- Bukoto Map of Kampala showing the location of Bukoto
- Coordinates: 00°21′14″N 32°35′47″E﻿ / ﻿0.35389°N 32.59639°E
- Country: Uganda
- Region: Central Uganda
- District: Kampala Capital City Authority
- Division: Nakawa Division
- Elevation: 1,200 m (3,900 ft)
- Time zone: UTC+3 (EAT)

= Bukoto =

Bukoto is a township within the city of Kampala, Uganda's capital and largest metropolitan area.

==Location==
Bukoto is bordered by Kisaasi to the north, Kigoowa to the north-east, Ntinda to the east, Naguru to the south-east, Kololo to the south, Kamwookya to the west, and Kyebando to the north-west. This location is approximately 8 km, by road, north-east of Kampala's central business district.

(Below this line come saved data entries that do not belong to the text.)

(* ===== verification/Distance.v ===== *)
(** * Distance transforms (src/src/kernel/distance.rs)

    The one place where distances are scaled.  A Lance cosine distance lies in
    [[0, 2]]; the program reports it halved and clamped to [[0, 1]].
    The SIMD kernel [lance_linalg::distance::cosine_distance] is a parameter of
    the definition that calls it. *)

From S2P Require Import Prelude F32.

(** [normalized_cosine_from_lance]. *)
Definition normalized_cosine_from_lance (lance_cosine_distance : f32) : f32 :=
  F32.clamp (F32.div lance_cosine_distance F32.two) F32.zero F32.one.

(** [Iterator::sum] on [f32] folds from the left, from [-0.0]. *)
Definition f32_sum (l : list f32) : f32 := foldl F32.add (S754_zero true) l.

(** [l2_normalize]: the slice after the in-place update. *)
Definition l2_normalize (v : list f32) : list f32 :=
  let norm := F32.sqrt (f32_sum (map (λ x, F32.mul x x) v)) in
  if F32.gt norm F32.zero then map (λ x, F32.div x norm) v else v.

(** [vectors_equal]: equal lengths and elementwise [==]. *)
Definition vectors_equal (a b : list f32) : bool :=
  (length a =? length b)%nat && forallb (λ p, F32.eqb p.1 p.2) (zip a b).

(** [cosine_distance_normalized], over the SIMD kernel. *)
Definition cosine_distance_normalized
    (cosine_distance : list f32 → list f32 → f32) (a b : list f32) : f32 :=
  normalized_cosine_from_lance (cosine_distance a b).

(** ** Properties *)

Section clamp.
Implicit Types x lo hi : f32.

Lemma clamp_range x lo hi :
  F32.num x → F32.le lo hi = true →
  F32.le lo (F32.clamp x lo hi) = true ∧ F32.le (F32.clamp x lo hi) hi = true.
Proof.
  intros Hx Hlh. destruct (le_num _ _ Hlh) as [Hlo Hhi]. unfold F32.clamp.
  assert (F32.le lo (if F32.lt x lo then lo else x) = true) as Hl.
  { destruct (F32.lt x lo) eqn:E; [by apply le_refl_f32|]. by apply gt_false_le. }
  set (y := if F32.lt x lo then lo else x) in *.
  destruct (le_num _ _ Hl) as [_ Hy].
  destruct (F32.gt y hi) eqn:E; [split; [done|by apply le_refl_f32]|].
  split; [done|]. by apply gt_false_le.
Qed.

Lemma clamp_id x lo hi :
  F32.le lo x = true → F32.le x hi = true → F32.clamp x lo hi = x.
Proof.
  intros H1 H2. destruct (le_num _ _ H1), (le_num _ _ H2). unfold F32.clamp.
  rewrite le_not_lt in H1, H2 by done. apply negb_true_iff in H1, H2.
  unfold F32.gt. unfold F32.lt in *. by rewrite H1, H2.
Qed.

Lemma clamp_nan x lo hi : F32.is_nan x = true → F32.is_nan (F32.clamp x lo hi) = true.
Proof. by destruct x, lo, hi. Qed.
End clamp.

(** Whatever number the distance kernel returns (an infinity or a value
    the kernel's own rounding pushed out of range included), the reported
    distance is on the reference scale [[0, 1]]; only a [NaN] distance escapes
    it, and stays a [NaN]. *)
Theorem normalized_distance_scale d :
  (F32.num (F32.div d F32.two) →
     F32.le F32.zero (normalized_cosine_from_lance d) = true ∧
     F32.le (normalized_cosine_from_lance d) F32.one = true) ∧
  (F32.is_nan (F32.div d F32.two) = true → F32.is_nan (normalized_cosine_from_lance d) = true).
Proof.
  split; intros H; unfold normalized_cosine_from_lance.
  - by apply clamp_range.
  - by apply clamp_nan.
Qed.

Lemma normalized_distance_scale_witness :
  F32.le (normalized_cosine_from_lance (S754_infinity false)) F32.one = true ∧
  F32.is_nan (normalized_cosine_from_lance S754_nan) = true.
Proof.
  split.
  - apply (proj1 (normalized_distance_scale (S754_infinity false))). reflexivity.
  - apply (proj2 (normalized_distance_scale S754_nan)). reflexivity.
Defined.

(** Halving is exact, so that the three reference points are hit exactly. *)
Example normalized_identical : normalized_cosine_from_lance F32.zero = F32.zero.
Proof. reflexivity. Qed.
Example normalized_orthogonal :
  normalized_cosine_from_lance F32.one = F32.div F32.one F32.two.
Proof. vm_compute. reflexivity. Qed.
Example normalized_opposite : normalized_cosine_from_lance F32.two = F32.one.
Proof. vm_compute. reflexivity. Qed.
Example normalized_above : normalized_cosine_from_lance (F32.of_Z 3) = F32.one.
Proof. vm_compute. reflexivity. Qed.

Lemma vectors_equal_spec a b :
  vectors_equal a b = true ↔ Forall2 (λ x y, F32.eqb x y = true) a b.
Proof.
  unfold vectors_equal. rewrite andb_true_iff, Nat.eqb_eq.
  revert b; induction a as [|x a IH]; intros [|y b]; cbn; try by intuition (congruence || constructor || inversion H).
  rewrite andb_true_iff. rewrite Forall2_cons. rewrite <-IH. intuition lia.
Qed.

Lemma f32_eqb_sym x y : F32.eqb x y = F32.eqb y x.
Proof.
  unfold F32.eqb, SFeqb.
  destruct (F32.is_nan x) eqn:Hx; [by destruct x, y|].
  destruct (F32.is_nan y) eqn:Hy; [by destruct x as [| | |[]], y|].
  change (SFcompare x y) with (F32.partial_cmp x y).
  change (SFcompare y x) with (F32.partial_cmp y x).
  rewrite !partial_cmp_cmp, (cmp_antisym_f32 x y) by done.
  by destruct (F32.cmp_or_eq x y).
Qed.

Lemma f32_eqb_trans x y z : F32.eqb x y = true → F32.eqb y z = true → F32.eqb x z = true.
Proof.
  unfold F32.eqb, SFeqb. intros H1 H2.
  assert (F32.num x ∧ F32.num y ∧ F32.num z) as (Hx & Hy & Hz).
  { by destruct x as [| | |[]], y as [| | |[]], z as [| | |[]]. }
  change (SFcompare x y) with (F32.partial_cmp x y) in *.
  change (SFcompare y z) with (F32.partial_cmp y z) in *.
  change (SFcompare x z) with (F32.partial_cmp x z) in *.
  rewrite !partial_cmp_cmp in * by done.
  rewrite (cmp_eq_trans F32.num F32.cmp_or_eq x y z); [done..|by destruct (F32.cmp_or_eq x y)|by destruct (F32.cmp_or_eq y z)].
Qed.

(** Exact equality of stored vectors is symmetric and transitive, implies
    equal dimensions, and is reflexive exactly on the vectors without a [NaN]:
    a duplicate verdict can be read in either direction and chained, and a
    vector poisoned by a [NaN] is never anybody's duplicate, its own included. *)
Theorem vectors_equal_per a b c :
  vectors_equal a b = vectors_equal b a ∧
  (vectors_equal a b = true → length a = length b ∧ (vectors_equal b c = true → vectors_equal a c = true)) ∧
  (vectors_equal a a = true ↔ Forall F32.num a).
Proof.
  assert (∀ a b, vectors_equal a b = true → vectors_equal b a = true) as Hsym.
  { intros u v. rewrite !vectors_equal_spec. intros H.
    apply Forall2_flip. eapply Forall2_impl; [done|]. intros x y. cbn.
    by rewrite f32_eqb_sym. }
  split_and!.
  - apply eq_bool_prop_intro. split; intros; apply Is_true_true, Hsym; by apply Is_true_true.
  - intros Hab. split.
    + apply vectors_equal_spec in Hab. by apply Forall2_length in Hab.
    + rewrite !vectors_equal_spec in *. intros Hbc.
      eapply Forall2_trans; [intros x y z; apply f32_eqb_trans|done..].
  - rewrite vectors_equal_spec, Forall2_same_length_lookup. split.
    + intros [_ H]. apply Forall_lookup. intros i x Hi. specialize (H i x x Hi Hi).
      by destruct x.
    + intros H. split; [done|]. intros i x y Hx Hy. simplify_eq.
      rewrite Forall_lookup in H. apply H in Hx. unfold F32.eqb, SFeqb.
      change (SFcompare x x) with (F32.partial_cmp x x).
      rewrite partial_cmp_cmp by done. by rewrite (cmp_refl F32.num F32.cmp_or_eq).
Qed.

Lemma vectors_equal_per_witness :
  vectors_equal [F32.one; S754_zero true] [F32.one; S754_zero false] = true ∧
  vectors_equal [F32.one; S754_zero true] [F32.one; S754_zero true] = true.
Proof.
  split; [reflexivity|].
  refine (proj2 (proj1 (proj2 (vectors_equal_per [F32.one; S754_zero true]
    [F32.one; S754_zero false] [F32.one; S754_zero true])) _) _); reflexivity.
Defined.

(** Normalising never changes the dimension of a vector, and leaves the
    all-zero vector alone instead of dividing by its zero norm. *)
Theorem l2_normalize_shape v :
  length (l2_normalize v) = length v ∧
  (F32.eqb (F32.sqrt (f32_sum (map (λ x, F32.mul x x) v))) F32.zero = true → l2_normalize v = v).
Proof.
  unfold l2_normalize. split.
  - destruct (F32.gt _ _); [apply length_map|done].
  - intros H. destruct (F32.gt _ _) eqn:E; [|done].
    revert H E. generalize (F32.sqrt (f32_sum (map (λ x, F32.mul x x) v))).
    by intros [|[]| |[]].
Qed.

Lemma l2_normalize_shape_witness :
  l2_normalize [F32.zero; S754_zero true] = [F32.zero; S754_zero true].
Proof. refine (proj2 (l2_normalize_shape _) _). reflexivity. Defined.
(* ===== verification/LayerIdx.v ===== *)
(** * Layer index (src/src/layeridx/mod.rs)

    The encoding of a commit id as a Lance tag name and back, and the
    resolution of a requested commit to the layer that can serve it. *)

From S2P Require Import Prelude RustStr.

Inductive LayerIdxError : Type :=
| LayerInternal (msg : string)
| DecodeError (msg : string).
#[export] Instance LayerIdxError_eq_dec : EqDecision LayerIdxError. Proof. solve_decision. Defined.

(** ** Tag encoding *)

Definition is_ascii_alphanumeric (c : ascii) : bool :=
  in_range 48 57 c || in_range 65 90 c || in_range 97 122 c.

Definition dash : ascii := "-"%char.

(** The encoding of one byte: what one iteration of the loop pushes. *)
Definition encode_byte (c : ascii) : list ascii :=
  if Ascii.eqb c dash then [dash; dash]
  else if is_ascii_alphanumeric c || Ascii.eqb c "_"%char then [c]
  else dash :: hex_byte c.

(** [encode_commit_tag]. *)
Definition encode_commit_tag (commit : string) : string :=
  "c_" +:+ str_of_bytes (concat (map encode_byte (str_bytes commit))).

(** The [while] loop of [decode_commit_tag] over the bytes that remain; the
    positions of the error messages are the offsets [i]. *)
Fixpoint decode_bytes (i : nat) (bytes : list ascii) : result LayerIdxError (list ascii) :=
  match bytes with
  | [] => Ok []
  | b :: rest =>
      if Ascii.eqb b dash then
        match rest with
        | [] => Err (DecodeError ("truncated escape at position " +:+ pretty (N.of_nat i)))
        | b1 :: rest1 =>
            if Ascii.eqb b1 dash then
              out ← decode_bytes (i + 2) rest1; Ok (dash :: out)
            else match rest1 with
                 | [] => Err (DecodeError ("truncated hex escape at position " +:+ pretty (N.of_nat i)))
                 | b2 :: rest2 =>
                     if negb (utf8_valid [b1; b2]) then
                       Err (DecodeError ("invalid UTF-8 in hex at position " +:+ pretty (N.of_nat i)))
                     else match u8_from_hex2 b1 b2 with
                          | None =>
                              Err (DecodeError ("invalid hex '" +:+ str_of_bytes [b1; b2]
                                     +:+ "' at position " +:+ pretty (N.of_nat i)))
                          | Some v => out ← decode_bytes (i + 3) rest2; Ok (v :: out)
                          end
                 end
        end
      else out ← decode_bytes (i + 1) rest; Ok (b :: out)
  end.

(** [decode_commit_tag].  [from_utf8_detail] is the text of the standard
    library's UTF-8 error. *)
Definition decode_commit_tag (from_utf8_detail : list ascii → string) (tag : string)
    : result LayerIdxError string :=
  match strip_prefix "c_" tag with
  | None => Err (DecodeError "missing 'c_' prefix")
  | Some s =>
      out ← decode_bytes 0 (str_bytes s);
      if utf8_valid out then Ok (str_of_bytes out)
      else Err (DecodeError ("decoded bytes not valid UTF-8: " +:+ from_utf8_detail out))
  end.

(** ** Nearest indexed layer *)

Inductive ResolvedLayer : Type :=
| Exact (commit : string) (version : N)
| Ancestor (served_commit : string) (version : N)
| NoLayer.
#[export] Instance ResolvedLayer_eq_dec : EqDecision ResolvedLayer. Proof. solve_decision. Defined.

(** The walk over the ancestors, nearest first. *)
Fixpoint walk_ancestors (resolve : string → result LayerIdxError (option N)) (ancestors : list string)
    : result LayerIdxError ResolvedLayer :=
  match ancestors with
  | [] => Ok NoLayer
  | ancestor :: rest =>
      r ← resolve ancestor;
      match r with
      | Some version => Ok (Ancestor ancestor version)
      | None => walk_ancestors resolve rest
      end
  end.

(** [resolve_nearest_layer]; the injected lookup is a function. *)
Definition resolve_nearest_layer (requested_commit : string) (ancestors : list string)
    (resolve : string → result LayerIdxError (option N)) : result LayerIdxError ResolvedLayer :=
  r ← resolve requested_commit;
  match r with
  | Some version => Ok (Exact requested_commit version)
  | None => walk_ancestors resolve ancestors
  end.

(** ** Encoding: properties *)

(** Every byte of an encoding is legal in a Lance tag and below 128. *)
Definition tag_char (c : ascii) : bool :=
  is_ascii_alphanumeric c || Ascii.eqb c "_"%char || Ascii.eqb c dash.

Lemma encode_byte_chars c : forallb tag_char (encode_byte c) = true.
Proof. revert c. apply all_bytes. vm_compute. reflexivity. Qed.

Lemma hex_byte_ascii c : utf8_valid (hex_byte c) = true.
Proof. revert c. apply (all_bytes (λ c, utf8_valid (hex_byte c))). vm_compute. reflexivity. Qed.

Lemma hex_digit_not_dash c : Ascii.eqb (hex_digit (byte_of c / 16)) dash = false.
Proof.
  apply negb_true_iff. revert c.
  apply (all_bytes (λ c, negb (Ascii.eqb (hex_digit (byte_of c / 16)) dash))).
  vm_compute. reflexivity.
Qed.

(** Decoding the encoding of one byte yields that byte and goes on after it. *)
Lemma decode_encode_byte c rest i :
  ∃ j, decode_bytes i (encode_byte c ++ rest) = (out ← decode_bytes j rest; Ok (c :: out)).
Proof.
  unfold encode_byte. destruct (Ascii.eqb_spec c dash) as [->|Hc].
  { exists (i + 2). reflexivity. }
  destruct (is_ascii_alphanumeric c || _).
  { exists (i + 1). cbn. apply Ascii.eqb_neq in Hc. by rewrite Hc. }
  exists (i + 3). pose proof (hex_byte_ascii c) as Hu. pose proof (u8_from_hex_byte c) as Hx.
  pose proof (hex_digit_not_dash c) as Hd. unfold hex_byte in *.
  cbn -[hex_digit utf8_valid u8_from_hex2 byte_of]. rewrite Hd, Hu, Hx. cbn. done.
Qed.

Lemma decode_encode_bytes l i : decode_bytes i (concat (map encode_byte l)) = Ok l.
Proof.
  revert i; induction l as [|c l IH]; intros i; [done|]. cbn [map concat].
  destruct (decode_encode_byte c (concat (map encode_byte l)) i) as [j ->].
  by rewrite IH.
Qed.

Lemma strip_prefix_app p s : strip_prefix p (p +:+ s) = Some s.
Proof. induction p as [|a p IH]; simpl; [done|]. by rewrite Ascii.eqb_refl. Qed.

(** Decoding the tag of a commit id gives the commit id back, for every
    commit id (any Rust string): the "exactly reversible" claim of the
    encoding. *)
Theorem tag_roundtrip detail commit :
  utf8_valid (str_bytes commit) = true →
  decode_commit_tag detail (encode_commit_tag commit) = Ok commit.
Proof.
  intros Hu. unfold decode_commit_tag, encode_commit_tag. rewrite strip_prefix_app.
  rewrite list_ascii_of_string_of_list_ascii, decode_encode_bytes. cbn.
  by rewrite Hu, string_of_list_ascii_of_string.
Qed.

Lemma tag_roundtrip_witness :
  decode_commit_tag (λ _, "") (encode_commit_tag "a-b/c") = Ok "a-b/c" ∧
  encode_commit_tag "a-b/c" = "c_a--b-2fc".
Proof. split; [apply tag_roundtrip|]; reflexivity. Defined.

Lemma encode_bytes_inj l1 l2 :
  concat (map encode_byte l1) = concat (map encode_byte l2) → l1 = l2.
Proof.
  intros H. pose proof (decode_encode_bytes l1 0) as H1.
  rewrite H, decode_encode_bytes in H1. by injection H1.
Qed.

Lemma encode_commit_tag_bytes c :
  str_bytes (encode_commit_tag c) = str_bytes "c_" ++ concat (map encode_byte (str_bytes c)).
Proof.
  unfold encode_commit_tag. by rewrite str_bytes_app, list_ascii_of_string_of_list_ascii.
Qed.

#[export] Instance encode_commit_tag_inj : Inj (=) (=) encode_commit_tag.
Proof.
  intros c1 c2 H%(f_equal str_bytes). rewrite !encode_commit_tag_bytes in H.
  apply (inj (app _)), encode_bytes_inj, str_bytes_inj in H. done.
Qed.

(** Lance's rules for a tag name: non-empty, letters, digits, ['.'], ['-'] and
    ['_'] only, no leading or trailing ['.'], no [".."], not ending in
    [".lock"]. *)
Definition lance_tag_ok (t : string) : Prop :=
  t ≠ "" ∧ Forall (λ c, tag_char c = true) (str_bytes t) ∧ "."%char ∉ str_bytes t.

(** Every tag the service creates is a legal Lance tag name (and contains
    no dot at all, so that none of Lance's rules about dots can fail), and two
    different commits never share a tag. *)
Theorem tag_name_legal_and_injective c1 c2 :
  lance_tag_ok (encode_commit_tag c1) ∧
  (encode_commit_tag c1 = encode_commit_tag c2 → c1 = c2).
Proof.
  split; [|apply encode_commit_tag_inj].
  assert (Forall (λ c, tag_char c = true) (str_bytes (encode_commit_tag c1))) as Hall.
  { rewrite encode_commit_tag_bytes. apply Forall_app. split; [by repeat constructor|].
    apply Forall_concat, Forall_fmap, Forall_true. intros c. cbn.
    apply forallb_spec, encode_byte_chars. }
  split; [done|]. split; [done|]. intros Hdot.
  rewrite Forall_forall in Hall. by specialize (Hall _ Hdot).
Qed.

Lemma tag_name_legal_and_injective_witness :
  lance_tag_ok (encode_commit_tag "../x.lock") ∧ "../x.lock" = "../x.lock".
Proof.
  split; [apply (tag_name_legal_and_injective "../x.lock" "../x.lock")|].
  apply (proj2 (tag_name_legal_and_injective "../x.lock" "../x.lock")). reflexivity.
Defined.

(** The decoder accepts more than the encoder produces: a sign, upper-case
    digits, and escapes of characters that need none, so that several tags
    decode to the same commit. *)
Theorem decode_not_injective :
  ∃ t1 t2, t1 ≠ t2 ∧ decode_commit_tag (λ _, "") t1 = Ok "/" ∧ decode_commit_tag (λ _, "") t2 = Ok "/".
Proof. exists "c_-2f", "c_-2F". split_and!; by vm_compute. Qed.

Lemma decode_accepts_sign : decode_commit_tag (λ _, "") "c_-+f" = Ok (String (ascii_of_N 15) "").
Proof. vm_compute. reflexivity. Qed.

(** ** Resolution: properties *)

Lemma walk_ancestors_spec resolve ancestors r :
  walk_ancestors resolve ancestors = Ok r ↔
  match r with
  | Exact _ _ => False
  | Ancestor c v =>
      ∃ pre post, ancestors = pre ++ c :: post ∧
        Forall (λ a, resolve a = Ok None) pre ∧ resolve c = Ok (Some v)
  | NoLayer => Forall (λ a, resolve a = Ok None) ancestors
  end.
Proof.
  induction ancestors as [|a rest IH]; cbn.
  - split.
    + intros [= <-]. constructor.
    + destruct r; [done| |done]. by intros ([] & ? & ? & ?).
  - rewrite result_bind_ok. split.
    + intros ([v|] & Ha & H).
      * simplify_eq. by exists [], rest.
      * apply IH in H. destruct r; [done| |by constructor].
        destruct H as (pre & post & -> & ? & ?). exists (a :: pre), post. by repeat constructor.
    + destruct r; [done| |].
      * intros ([|a' pre] & post & ? & Hpre & Hc); simplify_eq/=; [by eexists|].
        inversion Hpre; subst. exists None. split; [done|]. apply IH. by exists pre, post.
      * inversion 1; subst. exists None. split; [done|]. by apply IH.
Qed.

(** Resolution answers [Exact] exactly when the requested commit is
    indexed; otherwise it serves the first indexed ancestor of the list and
    every nearer ancestor is not indexed; otherwise none is.  A lookup that
    fails before the answer is found is an error, never skipped. *)
Theorem resolve_nearest_layer_spec requested ancestors resolve r :
  resolve_nearest_layer requested ancestors resolve = Ok r ↔
  match r with
  | Exact c v => c = requested ∧ resolve requested = Ok (Some v)
  | Ancestor c v =>
      resolve requested = Ok None ∧
      ∃ pre post, ancestors = pre ++ c :: post ∧
        Forall (λ a, resolve a = Ok None) pre ∧ resolve c = Ok (Some v)
  | NoLayer => Forall (λ a, resolve a = Ok None) (requested :: ancestors)
  end.
Proof.
  unfold resolve_nearest_layer. rewrite result_bind_ok. split.
  - intros ([v|] & Hr & H); [by simplify_eq|].
    apply walk_ancestors_spec in H. destruct r; [done|done|by constructor].
  - destruct r.
    + intros [-> ?]. by eexists.
    + intros [? ?]. exists None. split; [done|]. by apply walk_ancestors_spec.
    + inversion 1; subst. exists None. split; [done|]. by apply walk_ancestors_spec.
Qed.

(** Growing the window of ancestors (the caller retries with 10, then up
    to 1000) never changes an answer that was already found. *)
Theorem resolve_window_monotone requested ancestors more resolve r :
  resolve_nearest_layer requested ancestors resolve = Ok r → r ≠ NoLayer →
  resolve_nearest_layer requested (ancestors ++ more) resolve = Ok r.
Proof.
  intros H Hr. rewrite resolve_nearest_layer_spec in H. apply resolve_nearest_layer_spec.
  destruct r; [done| |done]. destruct H as (? & pre & post & -> & ? & ?).
  split; [done|]. exists pre, (post ++ more). by rewrite <-app_assoc.
Qed.

Definition example_resolver (c : string) : result LayerIdxError (option N) :=
  Ok (if String.eqb c "p2" then Some 7%N else None).

Lemma resolve_window_monotone_witness :
  resolve_nearest_layer "head" ["p1"; "p2"; "p3"] example_resolver = Ok (Ancestor "p2" 7).
Proof.
  apply (resolve_window_monotone "head" ["p1"; "p2"] ["p3"]); [reflexivity|done].
Defined.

The coordinates of Bukoto are 0°21'14.0"N, 32°35'47.0"E (Latitude:0.353889; Longitude:32.596389).

==Points of interest==
The following points of interest lie inside or near Bukoto:

- The main branch of Pride Microfinance Limited, a Tier III Financial Institution, is located in Bukoto.
- Watoto Church - An orphanage and place of worship affiliated with the Pentecostal Church
- The Kampala Northern Bypass Highway - The highway passes through the northern reaches of Bukoto, in a west to east direction.
- Women's Hospital International and Fertility Centre - A private hospital specializing in the care of infertile couples
- Kadic Hospital, a 30-bed privately owned healthcare facility, a member of Kadic Health Services Limited
- UMC Victoria Hospital, located along Kira Road, is a private tertiary care facility with 100 in-patient beds and modern amenities including surgical theatres, MRI, CT Scan, and a cardiac catheterization laboratory. This is in addition to regular services, including X-ray, ultrasound and regular medical laboratory services.